#### Task to carry out
Every entry below, first to last, should be restated word for word.

#### Data
_____

(** * Byte-Watt battery integration: the polling client, its signature,
      its retry loop and the derived sensor readings.

    Source files embedded here (homeassistant/components/byte_watt_battery):
    - helpers.py          ([generate_auth_signature])
    - battery_monitor.py  ([authenticate], [fetch_battery_data], [get_battery_data])
    - coordinator.py      ([_async_update_data])
    - sensor.py           ([get_power_value], the sensor formulas, [native_value]) *)

From Stdlib Require Import ZArith List String Ascii Bool Lia.
From Stdlib Require Import DecimalString.
From Stdlib Require DecimalZ DecimalPos.
From Corelib Require Import PrimFloat SpecFloat FloatOps FloatAxioms.
From stdpp Require Import gmap strings.
Import ListNotations.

_____

#### Answer section
(** * Byte-Watt battery integration: the polling client, its signature,
      its retry loop and the derived sensor readings.

    Source files embedded here (homeassistant/components/byte_watt_battery):
    - helpers.py          ([generate_auth_signature])
    - battery_monitor.py  ([authenticate], [fetch_battery_data], [get_battery_data])
    - coordinator.py      ([_async_update_data])
    - sensor.py           ([get_power_value], the sensor formulas, [native_value]) *)

From Stdlib Require Import ZArith List String Ascii Bool Lia.
From Stdlib Require Import DecimalString.
From Stdlib Require DecimalZ DecimalPos.
From Corelib Require Import PrimFloat SpecFloat FloatOps FloatAxioms.
From stdpp Require Import gmap strings.
Import ListNotations.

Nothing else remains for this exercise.